Problem:
Your answer must be a single number: the count of lines in the records below that include the string "Schemes".

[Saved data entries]
'''

(** * Agent Task Execution Engine: executor loop, streaming, queue worker, tracker

    A shallow embedding of the TypeScript service:
    - [src/utils/errors.ts]                     -> [Errors]
    - [src/config/environment.ts],
      [src/config/anthropic.config.ts]          -> [Config]
    - [src/agent/context/agent-context.ts]      -> [Context]
    - [src/agent/streaming/sse-manager.ts]      -> [SSE]
    - [src/agent/streaming/stream-formatter.ts] -> [StreamFormatter]
    - [src/agent/agent-executor.ts]             -> [Executor]
    - [src/services/task-tracker.service.ts]    -> [Tracker]
    - [src/queue/task-queue.ts],
      [src/queue/workers/agent-worker.ts]       -> [Queue], [JobStatus]
    - [src/api/controllers/agent.controller.ts] -> [Controller]
    - [src/services/firestore.service.ts]       -> [Firestore]

    What lies outside the service is kept abstract or modelled by what the
    service observes of it: the model behind the SDK client is a function from
    the conversation to a settled completion; the tools of the registry are
    functions over the documents they read and write; Firestore's [update]
    and [set], the timers of the runtime and the retry loop of the queue
    broker follow their documented behaviour.

    Conventions.  A promise is modelled by its settlement ([Settled]) and the
    time it takes; wall-clock quantities are milliseconds in [N]; counts are
    [nat].  JavaScript objects used as dictionaries are [gmap]s with string
    keys, plain data objects are [Json] values.  Logging is left out. *)

From Stdlib Require Import Ascii String NArith Lia.
From stdpp Require Import base option list strings gmap pretty.

Open Scope string_scope.

(** ** JSON values and [JSON.stringify] *)

Module JSON.

#[local] Unset Elimination Schemes.
Inductive Json : Type :=
| JNull
| JBool (b : bool)
| JNum (n : Z)
| JStr (s : string)
| JArr (items : list Json)
| JObj (fields : list (string * Json)).
#[local] Set Elimination Schemes.

Definition dquote : ascii := Ascii.ascii_of_nat 34.
Definition backslash : ascii := Ascii.ascii_of_nat 92.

'''

Reply to the exercise:
2